Freitag, 21. November 2008

Tips for Chronic Illness: from the Chronic side - Onward!

I have been reading a book I deem to be of some slight value and of some incredible bias called, Chronic Illness and the Family: a guide for Everyday Living. Which has a section called: 'The Well Spouse', and a Section called, 'The Family and the world' on dealing with all the agencies and other people who don’t get it. Do you notice a missing spouse (this is sort of like, “Where’s Waldo”)? I do, that’s right, there is no section called “The Chronically Ill Spouse” because this book assumes that person is pretty much dead, or going to be so they are here to help the partner to learn how to live, and enjoy life WITHOUT the spouse, while the spouse is dying (Super hints like "Get a change of scenery. You don't need to sit in an ugly room filled with oxygen tanks.." - yeah, no AB bias here, and no attempt or understand for the spouse who is hooked up to those tanks and might like a change of scenery too!). The sections on how to plan vacations and enjoy them and return to your life of going to movies, theatre and restaurants while your spouse stays home seems pretty shitty (along with sort of a how-to guide on verbally and emotionally abusing your spouse - including leaving them repeatedly, and how that's okay). I am not saying that Linda shouldn’t have a night out, I am saying, if it is a bond of true love, the ‘sickness or health’, leaving your spouse to wait in their own shit moaning because the caregiver forgot a pain dosage while you taking in the sun of Spain seems a bit, odd to freaking callous. But then I have noticed when I got ill that the books were always written by the survivors of chronically ill people who talked about how great it was when their spouse got stuck in a lift for three hours so they could read a book in peace. Or how they took a lover because their spouse wasn’t going to be able to fulfill that need. Nice. And also Ablist, because it makes no attempt to view the life of the Chronically Ill Person who might desperate lie dreaming of a vacation or even an evening out at a restaurant. Except that there IS no rest from Chronic Pain or Chronic, Degenerative and Terminal Conditions. No vacation. No extra lovers. No nights out on the town leaving you at home.

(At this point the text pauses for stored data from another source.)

(* ===== verification/Snapshots.v ===== *)
(** plenith/snapshots.py: the archive of everything known about one engagement.

    [t] is the tree of the state directory, with paths relative to it. *)

From S2P Require Import Prelude PyStr Glob Hash Float Json KillQueue Backup.

Definition is_json (n : str) : bool := _fnmatch n "*.json"%py.

(** The parsed content is a dict whose engagement is this one. *)
Definition names_engagement (engagement_id : str) (c : content) : bool :=
  match loads c with
  | Some (VDict d) => match assoc_get "engagement_id"%py d with Some (VStr e) => bool_decide (e = engagement_id) | _ => false end
  | _ => false
  end.

Definition persistence_name (p : path) : option str :=
  match p with [d; n] => if bool_decide (d = "persistence"%py) && is_json n then Some n else None | _ => None end.
Definition log_name (p : path) : option (str * str) :=
  match p with [d; host; n] => if bool_decide (d = "logs"%py) && is_json n then Some (host, n) else None | _ => None end.

Definition _persistence_files_for (engagement_id : str) (t : tree) : list (str * content) :=
  omap (λ '(p, c), n ← persistence_name p; if names_engagement engagement_id c then Some (n, c) else None) (map_to_list t).

Definition _log_files_for (engagement_id : str) (t : tree) : list (str * str * content) :=
  omap (λ '(p, c), '(host, n) ← log_name p; if names_engagement engagement_id c then Some (host, n, c) else None) (map_to_list t).

(** [_acks_slice], [_notes_slice]: the engagement's entry of an overlay file. *)
Definition slice_of (file : str) (engagement_id : str) (t : tree) : list (str * pyval) :=
  match t !! [file] ≫= loads with
  | Some (VDict d) => match assoc_get engagement_id d with Some v => [(engagement_id, v)] | None => [] end
  | _ => []
  end.
Definition _acks_slice := slice_of "acks.json"%py.
Definition _notes_slice := slice_of "notes.json"%py.

(** [json.dumps(v, indent=2, default=str)]: the keys in their own order. *)
Fixpoint plain (v : pyval) : jval :=
  match v with
  | VList l => JArr (map plain l)
  | VDict d => JObj (map (λ kv, (kv.1, plain kv.2)) d)
  | _ => to_json v
  end.
Definition slice_bytes (s : list (str * pyval)) : bytes := encode (pretty 0 (plain (VDict s))).

Definition slice_member (file : str) (s : list (str * pyval)) : list (str * bytes) :=
  match s with [] => [] | _ => [(file, slice_bytes s)] end.

(** What [_add_bytes] is called with, in order. *)
Definition payload (engagement_id : str) (t : tree) : list (str * bytes) :=
  map (λ '(n, c), ("persistence/"%py ++ n, data c)) (_persistence_files_for engagement_id t)
  ++ map (λ '(host, n, c), ("logs/"%py ++ host ++ "/"%py ++ n, data c)) (_log_files_for engagement_id t)
  ++ slice_member "acks.json"%py (_acks_slice engagement_id t)
  ++ slice_member "notes.json"%py (_notes_slice engagement_id t).

Definition listing (m : str * bytes) : pyval :=
  VDict [("path", VStr m.1); ("size", VInt (Z.of_nat (length m.2))); ("sha256", VStr (sha m.2))]%py.

Definition manifest_of (engagement_id op_id note version : str) (captured_at : flt) (members : list (str * bytes)) : pyval :=
  VDict [("engagement_id", VStr engagement_id); ("captured_at", VFloat captured_at); ("captured_by", VStr (or_anonymous op_id));
         ("note", VStr note); ("plenith_version", VStr version); ("members", VList (map listing members))]%py.

Definition manifest_bytes (v : pyval) : bytes := encode (dumps_indent v).

Record receipt := mk_receipt { r_name : str; captured_by : str; r_members : nat; r_note : str }.

(** The archives of the snapshot directory.  [ts_ms] and [captured_at] are the two readings
    of the clock; an id with a slash would name a file elsewhere and is left out. *)
Definition write (engagement_id op_id note version : str) (ts_ms : Z) (captured_at : flt) (t : tree)
    (dir : gmap str (list (str * bytes))) : exc (receipt * gmap str (list (str * bytes))) :=
  match engagement_id with
  | [] => Raise (ValueError "engagement_id required"%py)
  | _ =>
      let name := engagement_id ++ "-"%py ++ str_of_Z ts_ms ++ ".tar.gz"%py in
      let members := payload engagement_id t in
      let v := manifest_of engagement_id op_id note version captured_at members in
      Ok (mk_receipt name (or_anonymous op_id) (length members) note,
          <[name := members ++ [("manifest.json"%py, manifest_bytes v)]]> dir)
  end.

(** [list_for]: the newest first; [mtime] are the files' times. *)
Definition list_for {A} (engagement_id : str) (mtime : str → Z) (dir : gmap str A) : list str :=
  sort_by (λ n, (- mtime n)%Z) (List.filter (λ n, _fnmatch n (engagement_id ++ "-*.tar.gz"%py)) (map fst (map_to_list dir))).

(** ** What a snapshot holds *)

(** The names are those of files: no slash. *)
Definition wf_names (t : tree) : Prop := ∀ p, is_Some (t !! p) → Forall (λ c, SLASH ∉ c) p.

(** The files and slices that belong to an engagement, under their names in the archive. *)
Inductive belongs (engagement_id : str) (t : tree) : str → bytes → Prop :=
| belongs_state n c : t !! ["persistence"; n]%py = Some c → is_json n = true → names_engagement engagement_id c = true →
    belongs engagement_id t ("persistence/"%py ++ n) (data c)
| belongs_log host n c : t !! ["logs"; host; n]%py = Some c → is_json n = true → names_engagement engagement_id c = true →
    belongs engagement_id t ("logs/"%py ++ host ++ "/"%py ++ n) (data c)
| belongs_slice file c d v : file ∈ ["acks.json"; "notes.json"]%py → t !! [file] = Some c → loads c = Some (VDict d) →
    assoc_get engagement_id d = Some v → belongs engagement_id t file (slice_bytes [(engagement_id, v)]).

Lemma persistence_name_spec p n : persistence_name p = Some n ↔ p = ["persistence"%py; n] ∧ is_json n = true.
Proof.
  destruct p as [|d [|m [|]]]; cbn -[is_json]; try (split; [done|by intros [? _]]).
  destruct (bool_decide (d = "persistence"%py)) eqn:E; cbn -[is_json].
  - apply bool_decide_eq_true in E as ->. destruct (is_json m) eqn:Em; split; [by intros [= <-]|by intros [[= ->] _]|done|].
    intros [[= ->] H]. congruence.
  - apply bool_decide_eq_false in E. split; [done|]. intros [[= -> ->] _]. done.
Qed.

Lemma log_name_spec p host n : log_name p = Some (host, n) ↔ p = ["logs"%py; host; n] ∧ is_json n = true.
Proof.
  destruct p as [|d [|h [|m [|]]]]; cbn -[is_json]; try (split; [done|by intros [? _]]).
  destruct (bool_decide (d = "logs"%py)) eqn:E; cbn -[is_json].
  - apply bool_decide_eq_true in E as ->. destruct (is_json m) eqn:Em; split; [by intros [= <- <-]|by intros [[= -> ->] _]|done|].
    intros [[= -> ->] H]. congruence.
  - apply bool_decide_eq_false in E. split; [done|]. intros [[= -> -> ->] _]. done.
Qed.

Lemma persistence_elem eid t n c :
  (n, c) ∈ _persistence_files_for eid t ↔ t !! ["persistence"; n]%py = Some c ∧ is_json n = true ∧ names_engagement eid c = true.
Proof.
  unfold _persistence_files_for. rewrite list_elem_of_omap. split.
  - intros ([p c'] & Hin%elem_of_map_to_list & (m & Hn & H)%bind_Some). destruct (names_engagement eid c') eqn:E; [|done].
    injection H as <- <-. by apply persistence_name_spec in Hn as [-> ?].
  - intros (Ht & Hj & He). exists (["persistence"; n]%py, c). split; [by apply elem_of_map_to_list|].
    apply bind_Some. exists n. split; [by apply persistence_name_spec|by rewrite He].
Qed.

Lemma log_elem eid t host n c :
  (host, n, c) ∈ _log_files_for eid t ↔ t !! ["logs"; host; n]%py = Some c ∧ is_json n = true ∧ names_engagement eid c = true.
Proof.
  unfold _log_files_for. rewrite list_elem_of_omap. split.
  - intros ([p c'] & Hin%elem_of_map_to_list & ([h m] & Hn & H)%bind_Some). destruct (names_engagement eid c') eqn:E; [|done].
    injection H as <- <- <-. by apply log_name_spec in Hn as [-> ?].
  - intros (Ht & Hj & He). exists (["logs"; host; n]%py, c). split; [by apply elem_of_map_to_list|].
    apply bind_Some. exists (host, n). split; [by apply log_name_spec|by rewrite He].
Qed.

Lemma slice_elem file eid t x : x ∈ slice_member file (slice_of file eid t) ↔
  ∃ c d v, t !! [file] = Some c ∧ loads c = Some (VDict d) ∧ assoc_get eid d = Some v ∧ x = (file, slice_bytes [(eid, v)]).
Proof.
  unfold slice_of, slice_member. split.
  - destruct (t !! [file]) as [c|] eqn:Ec; cbn [mbind option_bind]; [|by intros ?%elem_of_nil].
    destruct (loads c) as [[| | | | | | |d]|] eqn:El; try by intros ?%elem_of_nil.
    destruct (assoc_get eid d) as [v|] eqn:Ev; [|by intros ?%elem_of_nil]. intros ->%list_elem_of_singleton. by exists c, d, v.
  - intros (c & d & v & -> & El & Ev & ->). cbn [mbind option_bind]. rewrite El, Ev. by apply list_elem_of_singleton.
Qed.

Lemma payload_elem eid t n b : (n, b) ∈ payload eid t ↔ belongs eid t n b.
Proof.
  unfold payload. rewrite !elem_of_app, !list_elem_of_fmap, !slice_elem. split.
  - intros [([m c] & [= -> ->] & (H1 & H2 & H3)%persistence_elem)|[([[h m] c] & [= -> ->] & (H1 & H2 & H3)%log_elem)|[H|H]]].
    + by apply belongs_state.
    + by apply belongs_log.
    + destruct H as (c & d & v & Ht & El & Ev & [= -> ->]). eapply belongs_slice; [by left|done..].
    + destruct H as (c & d & v & Ht & El & Ev & [= -> ->]). eapply belongs_slice; [by right; left|done..].
  - intros [m c H1 H2 H3|h m c H1 H2 H3|file c d v Hf Ht El Ev].
    + left. exists (m, c). split; [done|by apply persistence_elem].
    + right. left. exists (h, m, c). split; [done|by apply log_elem].
    + right. right. apply elem_of_cons in Hf as [->|[->|H]%elem_of_cons]; [left|right|by apply elem_of_nil in H]; by exists c, d, v.
Qed.

(** the archive of an engagement ends in a manifest that lists every other member, in
    order, with its size and digest; the members are exactly the engagement's state and log
    files with their bytes and its slices of the overlays, so nothing of another engagement
    is handed out; and the archives taken at other times stay as they were. *)
Theorem snapshot_exact eid op_id note version ts_ms now t dir :
  eid ≠ [] →
  ∃ r dir' members, write eid op_id note version ts_ms now t dir = Ok (r, dir')
    ∧ dir' !! r_name r = Some (members ++ [("manifest.json"%py, manifest_bytes (manifest_of eid op_id note version now members))])
    ∧ r_members r = length members
    ∧ (∀ n b, (n, b) ∈ members ↔ belongs eid t n b)
    ∧ (∀ n, n ≠ r_name r → dir' !! n = dir !! n).
Proof.
  intros Hn. unfold write. destruct eid as [|x eid]; [done|]. eexists _, _, (payload (x :: eid) t). split; [reflexivity|].
  cbn [r_name r_members]. split; [by rewrite lookup_insert_eq|]. split; [done|]. split; [apply payload_elem|].
  intros n Hne. by rewrite lookup_insert_ne.
Qed.

Definition mine (e : str) (b : bytes) : content := mk_content b (Some (VDict [("engagement_id"%py, VStr e)])).
Definition demo_state : tree :=
  {[ ["persistence"; "a.json"]%py := mine "e1"%py [1%N]; ["logs"; "web"; "l.json"]%py := mine "e2"%py [2%N] ]}.

Lemma snapshot_exact_witness :
  ("e1"%py : str) ≠ [] ∧
  ∃ r dir' (members : list (str * bytes)), write "e1"%py [] [] "v"%py 7 f0 demo_state ∅ = Ok (r, dir') ∧ r_name r = "e1-7.tar.gz"%py
    ∧ r_members r = 1 ∧ ("persistence/a.json"%py, [1%N]) ∈ members.
Proof.
  split; [done|]. destruct (snapshot_exact "e1"%py [] [] "v"%py 7 f0 demo_state ∅ ltac:(done)) as (r & dir' & members & E & _ & Hl & Hm & _).
  assert (Hr : match write "e1"%py [] [] "v"%py 7 f0 demo_state ∅ with
               | Ok x => r_name x.1 = "e1-7.tar.gz"%py ∧ r_members x.1 = 1 | Raise _ => False end) by (vm_compute; split; reflexivity).
  rewrite E in Hr. exists r, dir', members. split; [exact E|]. split; [exact (proj1 Hr)|]. split; [exact (proj2 Hr)|]. apply (proj2 (Hm "persistence/a.json"%py [1%N])).
  exact (belongs_state "e1"%py demo_state "a.json"%py (mine "e1"%py [1%N]) eq_refl eq_refl eq_refl).
Defined.

(** The id is part of a glob pattern: a star lists the snapshots of every engagement. *)
Example star_lists_all : list_for "*"%py (λ _, 0%Z) {[ "e1-7.tar.gz"%py := (); "e2-8.tar.gz"%py := () ]} = ["e2-8.tar.gz"; "e1-7.tar.gz"]%py
  ∨ list_for "*"%py (λ _, 0%Z) {[ "e1-7.tar.gz"%py := (); "e2-8.tar.gz"%py := () ]} = ["e1-7.tar.gz"; "e2-8.tar.gz"]%py.
Proof. vm_compute. by first [left|right]. Qed.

So first off, thank you again to all the readers who have stuck with me because yes, I burned out, I went insane, I couldn’t take it anymore,. I was the Beast of the Apocalypse and planning how to burn down several government buildings, and how to take a 9 mm. to my head (trust me, I wouldn't miss, I was trained by better than the national guard, I was trained by survivalist Christians!). But you know what, though I went a wee bonkers from the pain and the stress and the unrelenting seizures......the illness and the pain just goes on. And I narrated it. And you were here. And I have been leaning on you and only just realized how much. Thank you.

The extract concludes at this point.